Oggi era il giorno della verità, almeno per quanto riguarda le responsabilità della disfatta dell’Italia, che ha mancato la qualificazione ai Mondiali 60 anni dopo l’unico precedente.

In Federcalcio, oggi pomeriggio, c’è stato l’atteso vertice federale: da chiarire non solo la posizione di Giampiero Ventura, il CT responsabile della mancata qualificazione, ma anche quella di Carlo Tavecchio e di tutta la dirigenza FIGC.

Nella giornata di ieri, era emersa la volontà di Ventura di non rassegnare le dimissioni, se non dietro il pagamento della buonuscita da 700.000 euro.

Oggi, nel vertice in Federcalcio, sono arrivate le attese decisioni sul futuro di panchina e presidenza Federcalcio.

Come ampiamente previsto, Giampiero Ventura non sarà più l’allenatore della Nazionale italiana: ma nessuna dimissione, Ventura non ne ha voluto sapere e la Federazione ha deciso di licenziarlo, pagandogli quindi, con molta probabilità, tutto quello che gli spettava. Per il futuro, il nome più caldo resta sempre quello di Carlo Ancelotti.

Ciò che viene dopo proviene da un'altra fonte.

Lemma common_dev_lifecycle_safe_witness : fault demo_dev = false /\ live demo_dev = [0%nat].
Proof. destruct (common_dev_lifecycle_safe false 0 [] demo_dev demo_reach) as (H1 & H2 & _). split; [exact H1|exact H2]. Defined.

(** The threads use their ring, end, and the caller gets on. *)
Definition demo_stopping : list label :=
  [LUse 0; LThread 1; LUse 0; LThread 0; LThread 0; LWait; LThread 1; LThread 0; LWait; LWait; LFree].

Lemma common_dev_stop_ends_witness : exists s',
  run demo_dev demo_stopping = Some s' /\ stopper s' = None /\ live s' = [] /\ threads s' = [].
Proof.
  destruct (run demo_dev demo_stopping) as [s'|] eqn:E; [|vm_compute in E; discriminate E].
  destruct (common_dev_stop_ends false 0 [] demo_dev demo_stopping s' demo_reach) as (_ & _ & H); [discriminate|..].
  - repeat constructor.
  - exact E.
  - assert (stopper s' = None) as Hn by (vm_compute in E; injection E as <-; reflexivity).
    destruct (H Hn) as (H1 & _ & H3 & _). exists s'. split; [reflexivity|]. split; [exact Hn|]. split; [exact H1|exact H3].
Defined.

End VopLife.
(* ===== verification/VopHost.v ===== *)
(** * The side of the host: a virtio device from its file to the page and back (vop_vringh.c)

    A program on the host opens the character device and hands in a descriptor.  The module
    enters it into the device page ([DevPage]), makes the rings of the host's own device,
    its interrupts and the common device ([VopLife]), and lets the node know ([VopCard]).
    Closing the file takes the device back.  What is taken from the kernel is kept in
    [held]; the doorbells that are rung in [sent].

    The virtio bus of the host and the driver behind it are the class [HostBus]; what the node does
    to the page while the host waits for it is an argument. *)

From stdpp Require Import base list option tactics.
From Stdlib Require Import ZArith Lia.
From S2P Require Import Prelude VirtioRing VopRecv DevPage VopCard.
Import DevPage.

Module VopHost.

Definition VCA_VIRTIO_RING_ALIGN := 4096.
Definition VIRTIO_ID_NET := 1.
Definition H_MAC_0 := 0xFE.
Definition H_MAC_1 := 0.
Definition H_MAC_2 := 0.
Definition H_MAC_3 := 0.
Definition sizeof_vca_vring_info := 8.

(** The pages of a ring and their DMA mapping, with the length they are freed with; an interrupt; the
    common device; the mapping of the rings of the node; the registration with the bus. *)
Inductive res :=
| RPages (va len : Z)
| RDma (pa len : Z)
| RIrq (i : VopCard.irq)
| RCdev
| RKvec
| RBus.
#[global] Instance res_eq_dec : EqDecision res.
Proof. solve_decision. Defined.

(** [struct vop_card_virtio_dev] with its [host] part, and the device page.  [dd], [dc] and
    [host_dd] are offsets in the page; an entry of [vrings] is [va], [len] and [pa] of a ring;
    [listed]: the device is in [vdev_list]. *)
Record host := mkHost {
  dp : list Z;
  virtio_id : Z;
  dd : Z;
  dc : Z;
  host_dd : option Z;
  vrings : list (option (Z * Z * Z));
  ready : bool;
  mapped : bool;
  listed : bool;
  held : list res;
  sent : list Z;
}.
(** X2: [create_item] always returns, whatever the store holds: the record
    is filed under its id and no other key changes.  It does not look
    whether the id is already a key: when it is not, the listing gains the
    new record; when it is, the record stored there is replaced and the
    listing keeps its length. *)
Theorem create_item_overwrites urandom item (db : gmap string Item.t) :
  ∃ new_item db' items items',
    create_item urandom item db = (Return new_item, db') ∧
    db' !! Item.id new_item = Some new_item ∧
    (∀ key, key ≠ Item.id new_item → db' !! key = db !! key) ∧
    read_items db = (Return items, db) ∧
    read_items db' = (Return items', db') ∧
    match db !! Item.id new_item with
    | None => items' ≡ₚ new_item :: items
    | Some old =>
        ∃ rest, items ≡ₚ old :: rest ∧ items' ≡ₚ new_item :: rest ∧
                length items' = length items
    end.
Proof.
  eexists _, _, _, _. rewrite create_item_eq, !read_items_eq.
  split; [reflexivity|]. simpl.
  split; [apply lookup_insert_eq|].
  split; [intros key Hne; by apply lookup_insert_ne|].
  do 2 (split; [reflexivity|]).
  destruct (db !! new_id urandom) as [old|] eqn:Hl.
  - exists ((map_to_list (delete (new_id urandom) db)).*2).
    pose proof (values_delete_Some _ _ _ Hl) as Hold.
    pose proof (values_insert_Some _ _ (Item_from (new_id urandom) item) _ Hl) as Hnew.
    split; [exact Hold|]. split; [exact Hnew|].
    apply Permutation_length in Hold, Hnew. simpl in *. congruence.
  - by apply values_insert_None.
Qed.

(** X3: an update is invisible to a later update or delete of the same id:
    the later request is answered, and leaves the store, as if the earlier
    update had not been made, whether or not the id is stored.  In
    particular repeating an update changes nothing. *)
Theorem later_write_wins item_id item1 item2 (db : gmap string Item.t) :
  update_item item_id item2 (update_item item_id item1 db).2 =
    update_item item_id item2 db ∧
  delete_item item_id (update_item item_id item1 db).2 = delete_item item_id db ∧
  app (PUT_item item_id item2) (app (PUT_item item_id item1) db).2 =
    app (PUT_item item_id item2) db ∧
  app (DELETE_item item_id) (app (PUT_item item_id item1) db).2 =
    app (DELETE_item item_id) db ∧
  app (PUT_item item_id item1) (app (PUT_item item_id item1) db).2 =
    app (PUT_item item_id item1) db.
Proof.
  destruct (db !! item_id) as [stored|] eqn:Hl.
  - assert (Hin : is_Some (db !! item_id)) by (rewrite Hl; eauto).
    assert (Hin' : ∀ item, is_Some (<[item_id := Item_from item_id item]> db !! item_id))
      by (intros item; rewrite lookup_insert_eq; eauto).
    rewrite !(PUT_item_Some _ _ db), !(update_item_Some _ _ db) by done.
    cbn [snd].
    rewrite !PUT_item_Some, !update_item_Some, !DELETE_item_Some, !delete_item_Some
      by done.
    by rewrite !insert_insert_eq, !delete_insert_eq.
  - by rewrite !(PUT_item_None _ _ db), !(update_item_None _ _ db) by done.
Qed.

(** X4: deleting the record just created under an id that was not a key
    answers 204 and gives back the store as it was before the creation. *)
Theorem create_then_delete urandom item (db : gmap string Item.t) :
  db !! new_id urandom = None →
  ∃ new_item db',
    create_item urandom item db = (Return new_item, db') ∧
    delete_item (Item.id new_item) db' =
      (Return [("message", "Elemento eliminado exitosamente")], db) ∧
    app (DELETE_item (Item.id new_item)) db' =
      (mkResponse HTTP_204_NO_CONTENT
         (JObject [("message", "Elemento eliminado exitosamente")]), db).
Proof.
  intros Hout. eexists _, _. rewrite create_item_eq.
  split; [reflexivity|].
  change (Item.id (Item_from (new_id urandom) item)) with (new_id urandom).
  assert (Hin : is_Some (<[new_id urandom := Item_from (new_id urandom) item]> db
                           !! new_id urandom))
    by (rewrite lookup_insert_eq; eauto).
  rewrite delete_item_Some, DELETE_item_Some by done.
  by rewrite delete_insert_eq, delete_id.
Qed.

Lemma create_then_delete_witness :
  (serve [POST_items 7 pen] ∅ : gmap string Item.t) !! new_id 12345 = None ∧
  ∃ new_item db',
    create_item 12345 pen2 (serve [POST_items 7 pen] ∅) = (Return new_item, db') ∧
    (app (DELETE_item (Item.id new_item)) db').2 = serve [POST_items 7 pen] ∅.
Proof.
  assert (Hout : (serve [POST_items 7 pen] ∅ : gmap string Item.t)
                   !! new_id 12345 = None)
    by (vm_compute; reflexivity).
  split; [exact Hout|].
  destruct (create_then_delete 12345 pen2 _ Hout)
    as (new_item & db' & Hcreate & _ & Hdel).
  exists new_item, db'. split; [exact Hcreate|exact (f_equal snd Hdel)].
Defined.

(** X5: two requests that write under different keys do not see each other:
    each is answered the same whether the other was served before it or
    not, and in either order every key ends up holding the same record, so
    that every GET by id is answered the same and the two listings hold the
    same records (their order aside). *)
Theorem writes_on_different_keys_commute req1 req2 key1 key2
    (db : gmap string Item.t) :
  target req1 = Some key1 → target req2 = Some key2 → key1 ≠ key2 →
  (app req1 (app req2 db).2).1 = (app req1 db).1 ∧
  (app req2 (app req1 db).2).1 = (app req2 db).1 ∧
  (∀ key, serve [req1; req2] db !! key = serve [req2; req1] db !! key) ∧
  (∀ key,
     (app (GET_item key) (serve [req1; req2] db)).1 =
     (app (GET_item key) (serve [req2; req1] db)).1) ∧
  ∃ items12 items21,
    read_items (serve [req1; req2] db) = (Return items12, serve [req1; req2] db) ∧
    read_items (serve [req2; req1] db) = (Return items21, serve [req2; req1] db) ∧
    items12 ≡ₚ items21.
Proof.
  intros Ht1 Ht2 Hne.
  assert (Hother1 : ∀ any_db : gmap string Item.t,
            (app req1 any_db).2 !! key2 = any_db !! key2).
  { intros any_db. apply app_untouched. congruence. }
  assert (Hother2 : ∀ any_db : gmap string Item.t,
            (app req2 any_db).2 !! key1 = any_db !! key1).
  { intros any_db. apply app_untouched. congruence. }
  split; [by apply (app_local_response _ key1)|].
  split; [by apply (app_local_response _ key2)|].
  assert (Hlook : ∀ key,
            serve [req1; req2] db !! key = serve [req2; req1] db !! key).
  { intros key. rewrite !serve_cons. unfold serve. simpl.
    destruct (decide (key = key1)) as [->|Hk1];
      [|destruct (decide (key = key2)) as [->|Hk2]].
    - rewrite Hother2. by apply app_local_store.
    - rewrite Hother1. symmetry. by apply app_local_store.
    - by rewrite !app_untouched by congruence. }
  split; [exact Hlook|]. split.
  - intros key. specialize (Hlook key).
    destruct (serve [req1; req2] db !! key) as [stored|] eqn:Hl.
    + by rewrite !(GET_item_Some _ stored).
    + by rewrite !GET_item_None.
  - eexists _, _. rewrite !read_items_eq.
    do 2 (split; [reflexivity|]).
    by rewrite (map_eq _ _ Hlook).
Qed.
Lemma zget_zset {A} (l : list A) (i j : Z) (x d : A) :
  zget (zset l i x) j d
  = if bool_decide (j = i /\ 0 <= i < Z.of_nat (length l)) then x
    else zget l j d.
Proof.
  case_bool_decide as H.
  - destruct H as [-> H]. apply zget_zset_eq, H.
  - destruct (decide (i = j)) as [->|Hne].
    + unfold zset, zget. case_bool_decide as Hj; [|reflexivity].
      rewrite list_insert_ge by lia. reflexivity.
    + apply zget_zset_ne, Hne.
Qed.

Lemma zset_same {A} (l : list A) (i : Z) (d : A) : zset l i (zget l i d) = l.
Proof.
  unfold zset, zget. case_bool_decide as H; [|reflexivity].
  destruct (decide (Z.to_nat i < length l)%nat) as [Hlt|Hge].
  - apply list_insert_id. apply lookup_nth. exact Hlt.
  - apply list_insert_ge. lia.
Qed.

(** A loop that rewrites the cells [lo .. hi) of an array, each from its
    own old content. *)
Lemma entry_loop {A} (u : Z -> A -> A) (d : A) (lo hi : Z) (l : list A) :
  let res := for_z lo hi (fun el l => zset l el (u el (zget l el d))) l in
  length res = length l
  /\ forall el,
       zget res el d
       = if bool_decide (lo <= el < hi /\ 0 <= el < Z.of_nat (length l))
         then u el (zget l el d) else zget l el d.
Proof.
  destruct (decide (lo <= hi)) as [Hle|Hgt].
  2:{ cbn zeta. rewrite for_z_empty by lia. split; [reflexivity|].
      intros el. rewrite bool_decide_eq_false_2 by lia. reflexivity. }
  cbn zeta.
  set (P := fun (i : Z) (r : list A) =>
              length r = length l
              /\ forall el,
                   zget r el d
                   = if bool_decide (lo <= el < i /\ 0 <= el < Z.of_nat (length l))
                     then u el (zget l el d) else zget l el d).
  match goal with |- _ /\ forall el, zget ?r _ _ = _ => change (P hi r) end.
  apply (for_z_ind P); unfold P; [exact Hle| |].
  - split; [reflexivity|]. intros el.
    rewrite bool_decide_eq_false_2 by lia. reflexivity.
  - intros i r Hi [Hlen Hv]. split; [rewrite length_zset; exact Hlen|].
    intros el. rewrite zget_zset, Hlen.
    case_bool_decide as H1.
    + destruct H1 as [-> H1]. rewrite Hv.
      rewrite bool_decide_eq_false_2 by lia.
      rewrite bool_decide_eq_true_2 by lia. reflexivity.
    + rewrite Hv. do 2 case_bool_decide; try reflexivity; exfalso; lia.
Qed.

Nessuna sorpresa nemmeno per i vertici Federali: Carlo Tavecchio rimane saldamente al suo posto, da presidente della Federcalcio, nemmeno scalfito da un disastro come la mancata qualificazione al Mondiale.

Chi aveva sperato che potesse cambiare qualcosa, ai posti di comando, è rimasto probabilmente deluso.